El referéndum de alto riesgo de Meloni: las encuestas muestran una carrera reñida en Italia

A medida que se acerca el referéndum de Italia sobre reformas clave, las encuestas indican un final cerrado que podría ser una prueba crítica para la agenda política y el liderazgo de la Primera Ministra Giorgia Meloni.
El próximo referéndum de Italia sobre una serie de reformas constitucionales se ha convertido en una batalla política de alto riesgo para la Primera Ministra Giorgia Meloni y su gobierno de coalición de derecha. Las medidas, si se aprueban, trasladarían más poder de los gobiernos regionales del país a la administración central en Roma, una medida en la que Meloni ha apostado un capital político considerable.
Las encuestas de opinión recientes sugieren una carrera reñida, con el resultado aún muy en duda. Los partidarios de las reformas argumentan que harían más eficiente y decisivo el notoriamente estancado sistema político de Italia, mientras que los críticos advierten que podrían concentrar peligrosamente la autoridad en manos del gobierno central.
El referéndum, previsto para el 11 de junio, ha adquirido una enorme importancia tanto a nivel nacional como internacional. Meloni, que asumió el cargo el año pasado, busca consolidar su poder y solidificar su agenda conservadora. Una derrota podría socavar su autoridad y envalentonar a las fuerzas de oposición en el fragmentado panorama político de Italia.
Más allá de las fronteras de Italia, la votación también está siendo seguida de cerca como un indicador potencial de la fuerza del populismo de derecha en toda Europa. El partido Hermanos de Italia de Meloni ha forjado alianzas con líderes de ideas similares, y una victoria de sus reformas podría impulsar el impulso de los movimientos nacionalistas y euroescépticos.

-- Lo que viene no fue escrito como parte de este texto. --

(* ===== verification/SecretAgentFacts.v ===== *)
(** What the secret agent guarantees: a request is resolved at most once and
    then never changes, at most one is open per profile and setting, answering
    and cancelling report what the broker's contract says, and the reply to
    NetworkManager carries exactly the answered fields. *)

From S2P Require Import Prelude GoTime GoStrings Core Errors NMVariant SecretAgent.


(** ** The agent as a machine *)

Section Machine.
Context (Quote : string -> string).

Inductive aop :=
| OBegin (trusted : bool) (id : result string string) (now : Time) (conn : settingsDict)
    (connPath setting : string) (hints : list string) (flags : Z)
| OTimeout (id : string)
| OCtxDone (id : string)
| OForget (id : string)          (* the timer set once the outcome was read *)
| OAnswer (id : string) (ans : SecretAnswer)
| OCancel (id : string)
| OCancelByNM (connPath setting : string)
| OCancelAll
| OSetNeeded (b : bool)
| OSetResolved (b : bool)
| OSetTimeout (d : Duration)
| OSetRegistered (b : bool).

Definition is_resolved (id : string) (a : agent) : bool :=
  match a_pending a !! id with Some p => p_resolved p | None => false end.

Definition agent_step (o : aop) (a : agent) : agent * list callback :=
  match o with
  | OBegin trusted id now conn path setting hints flags =>
      ((getSecrets_begin Quote trusted id now conn path setting hints flags a).1, [])
  | OTimeout id => getSecrets_timeout id a
  | OCtxDone id => getSecrets_ctx_done id a
  | OForget id => (if is_resolved id a then forget id a else a, [])
  | OAnswer id ans => let '(a, _, cbs) := answer id ans a in (a, cbs)
  | OCancel id => let '(a, _, cbs) := cancel id a in (a, cbs)
  | OCancelByNM path setting => cancelByNM path setting a
  | OCancelAll => cancelAll a
  | OSetNeeded b => (setNeeded b a, [])
  | OSetResolved b => (setResolved b a, [])
  | OSetTimeout d => (setTimeout d a, [])
  | OSetRegistered b => (setRegistered b a, [])
  end.

Fixpoint agent_run (l : list aop) (a : agent) : agent * list callback :=
  match l with
  | [] => (a, [])
  | o :: l' => let '(a, c1) := agent_step o a in let '(a, c2) := agent_run l' a in (a, c1 ++ c2)
  end.

Definition begin_id (o : aop) : option string :=
  match o with OBegin _ (Ok id) _ _ _ _ _ _ => Some id | _ => None end.

(** The random ids are distinct. *)
Definition distinct_ids (l : list aop) : Prop := NoDup (omap begin_id l).

Lemma buildSecretRequest_fields id conn setting hints flags now expires :
  let req := buildSecretRequest Quote id conn setting hints flags now expires in
  sq_ID req = id /\ sq_SettingName req = setting /\ sq_CreatedAt req = now /\ sq_ExpiresAt req = expires.
Proof. unfold buildSecretRequest. by repeat case_test. Qed.

(** ** One step *)

Definition agent_ok (a : agent) : Prop :=
  forall id p, a_pending a !! id = Some p -> sq_ID (p_req p) = id.

(** How a step may treat the pending map, and what it calls back. *)
Record step_ok (o : aop) (a : agent) (r : agent * list callback) : Prop := {
  st_ok : agent_ok r.1;
  st_called : forall id out, (id, out) ∈ r.2 ->
    (exists p, a_pending a !! id = Some p /\ p_resolved p = false) /\
    (exists p, a_pending r.1 !! id = Some p /\ p_resolved p = true /\ p_outcome p = out);
  st_nodup : NoDup (map fst r.2);
  st_stable : forall id p, a_pending a !! id = Some p -> p_resolved p = true ->
    begin_id o <> Some id -> a_pending r.1 !! id = Some p \/ a_pending r.1 !! id = None;
  st_new : forall id, is_Some (a_pending r.1 !! id) -> is_Some (a_pending a !! id) \/ begin_id o = Some id
}.

Lemma resolveLocked_fields a p out ans byNM :
  p_req (resolveLocked a p out ans byNM).1 = p_req p /\
  p_connPath (resolveLocked a p out ans byNM).1 = p_connPath p /\
  p_setting (resolveLocked a p out ans byNM).1 = p_setting p /\
  p_resolved (resolveLocked a p out ans byNM).1 = true /\
  (p_resolved p = true -> resolveLocked a p out ans byNM = (p, None)) /\
  (p_resolved p = false -> p_outcome (resolveLocked a p out ans byNM).1 = out) /\
  (forall c, (resolveLocked a p out ans byNM).2 = Some c -> p_resolved p = false /\ c = (sq_ID (p_req p), out)).
Proof.
  unfold resolveLocked. destruct (p_resolved p) eqn:Hr; simpl; split_and!; try done.
  intros c. destruct (a_onResolved a); [|done]. by intros [= <-].
Qed.

Lemma unchanged_ok o a b : agent_ok a -> a_pending b = a_pending a -> step_ok o a (b, []).
Proof.
  intros Hok Hb. constructor; simpl.
  - unfold agent_ok. by rewrite Hb.
  - intros id out H. by apply not_elem_of_nil in H.
  - constructor.
  - intros id p Hp _ _. left. by rewrite Hb.
  - intros id. rewrite Hb. by left.
Qed.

Sin embargo, el referéndum también pone de relieve profundas divisiones dentro de la sociedad italiana. Los críticos argumentan que los cambios propuestos erosionarían los controles y equilibrios y facilitarían que el gobierno central aplaste a las autoridades regionales y locales. También existe la preocupación de que las reformas puedan fortalecer la posición de la extrema derecha y empoderar a Meloni para impulsar su agenda con menos obstáculos.

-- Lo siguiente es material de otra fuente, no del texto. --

Example parse_samples :
  map (fun s => option_map Addr_String (ParseAddr s))
    ["192.168.1.1"; "01.2.3.4"; "1.2.3"; "256.1.1.1"; "2001:DB8::1"; "::"; "1::2::3"; "::ffff:1.2.3.4";
     "1:2:3:4:5:6:7:8"; "1:2:3:4:5:6:7:8:9"; "fe80::1%eth0"; "1:2:3:4:5:6:7::"; "::1.2.3.4"; "%eth0"; ""] =
    [Some "192.168.1.1"; None; None; None; Some "2001:db8::1"; Some "::"; None; Some "::ffff:1.2.3.4";
     Some "1:2:3:4:5:6:7:8"; None; Some "fe80::1%eth0"; Some "1:2:3:4:5:6:7:0"; Some "::102:304"; None; None] /\
  map (fun s => option_map Prefix_String (ParsePrefix s))
    ["10.0.0.1/24"; "10.0.0.1/024"; "10.0.0.1/33"; "fd00::2/64"; "fe80::1%e/64"; "10.0.0.1"] =
    [Some "10.0.0.1/24"; None; None; Some "fd00::2/64"; None; None].
Proof. vm_compute. split; reflexivity. Qed.

(** * Addresses: what the parser returns is well formed, and prints. *)

Definition byte_ok (z : Z) : Prop := 0 <= z < 256.

(** An address as the parser makes them. *)
Definition Addr_ok (a : Addr) : Prop :=
  match a with
  | A4 b => length b = 4%nat /\ Forall byte_ok b
  | A6 b _ => length b = 16%nat /\ Forall byte_ok b
  end.

Lemma digits_val_nonneg s : forall acc n, 0 <= acc -> digits_val acc s = Some n -> 0 <= n.
Proof.
  induction s as [|c s IH]; intros acc n Hacc; cbn; [by intros [= <-]|].
  destruct (is_digit c) eqn:Hd; [|done]. apply IH. unfold digit_val, is_digit in *.
  apply andb_true_iff in Hd as [Hd _]. apply Nat.leb_le in Hd. lia.
Qed.

Lemma parse_octet_ok s n : parse_octet s = Some n -> byte_ok n.
Proof.
  unfold parse_octet. destruct s as [|c s']; [done|]. case_test; [done|].
  destruct (digits_val 0 (String c s')) as [m|] eqn:Hm; [|done]. case_test; [|done]. intros [= <-].
  bool_to_prop. apply digits_val_nonneg in Hm; [|done]. unfold byte_ok. lia.
Qed.

Lemma parseIPv4Fields_ok s b : parseIPv4Fields s = Some b -> length b = 4%nat /\ Forall byte_ok b.
Proof.
  unfold parseIPv4Fields. destruct (Split s ".") as [|s1 [|s2 [|s3 [|s4 [|s5 ss]]]]]; cbn; try done.
  all: repeat (case_match; try done). intros [= <-]. split; [done|].
  repeat constructor; by eapply parse_octet_ok.
Qed.

Lemma hex_val_ok c d : hex_val c = Some d -> 0 <= d < 16.
Proof. unfold hex_val. cbv zeta. repeat case_test; intros [= <-]; bool_to_prop; lia. Qed.

Lemma hex_run_ok s : forall acc k n v rest,
  0 <= acc < 16 ^ k -> 0 <= k -> hex_run acc s = (n, v, rest) -> 0 <= v < 16 ^ (k + Z.of_nat n).
Proof.
  induction s as [|c s IH]; intros acc k n v rest Hacc Hk; cbn.
  { intros [= <- <- _]. by rewrite Z.add_0_r. }
  destruct (hex_val c) as [d|] eqn:Hd; [|intros [= <- <- _]; by rewrite Z.add_0_r].
  apply hex_val_ok in Hd. destruct (hex_run (acc * 16 + d) s) as [[n' v'] rest'] eqn:Hr. intros [= <- <- _].
  apply (IH _ (k + 1)) in Hr; [|rewrite Z.pow_add_r by lia; lia|lia].
  by replace (k + Z.of_nat (S n')) with (k + 1 + Z.of_nat n') by lia.
Qed.

Lemma group_ok s n v rest :
  hex_run 0 s = (n, v, rest) -> Nat.ltb 4 n = false -> Forall byte_ok [v / 256; v mod 256].
Proof.
  intros Hr Hn. apply (hex_run_ok s 0 0) in Hr; [|done|done]. apply Nat.ltb_ge in Hn.
  assert (16 ^ (0 + Z.of_nat n) <= 16 ^ 4) as Hle by (apply Z.pow_le_mono_r; lia).
  change (16 ^ 4) with 65536 in Hle. repeat constructor; unfold byte_ok.
  - apply Z.div_pos; lia.
  - apply Z.div_lt_upper_bound; lia.
  - apply Z.mod_pos_bound; lia.
  - apply Z.mod_pos_bound; lia.
Qed.

Lemma parseIPv6_loop_ok fuel : forall ip el s ip' el',
  Forall byte_ok ip -> parseIPv6_loop fuel ip el s = Some (ip', el') -> Forall byte_ok ip'.
Proof.
  induction fuel as [|fuel IH]; intros ip el s ip' el' Hip; cbn.
  { case_test; [|done]. by intros [= <- <-]. }
  destruct (hex_run 0 s) as [[off acc] rest] eqn:Hr.
  destruct (Nat.eqb off 0 || _) eqn:Ho; [done|]. apply orb_false_iff in Ho as [_ Ho].
  pose proof (group_ok _ _ _ _ Hr Ho) as Hg.
  assert (Forall byte_ok (ip ++ [acc / 256; acc mod 256])) as Hip' by (by apply Forall_app).
  destruct rest as [|c rest']; [by intros [= <- <-]|].
  destruct (Ascii.eqb c "."%char).
  { do 2 (case_test; [done|]). destruct (parseIPv4Fields s) as [b|] eqn:Hb; [|done]. intros [= <- <-].
    apply Forall_app. split; [done|]. by apply parseIPv4Fields_ok in Hb as [_ Hb]. }
  case_test; [done|]. destruct rest' as [|c' rest'']; [done|]. case_test.
  - destruct el; [done|]. case_test; [by intros [= <- <-]|]. by apply IH.
  - by apply IH.
Qed.

Lemma zeros_ok n : Forall byte_ok (repeat 0 n).
Proof. induction n; cbn; [constructor|]. constructor; [unfold byte_ok; lia|done]. Qed.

A medida que avanza el tiempo para la votación, ambas partes están intensificando sus campañas y movilizando a sus seguidores. Meloni y sus aliados están enfatizando la necesidad de una gobernanza decisiva y eficiente, mientras que sus oponentes advierten sobre los riesgos de un retroceso democrático. Lo que está en juego no podría ser mayor para el futuro político de Italia.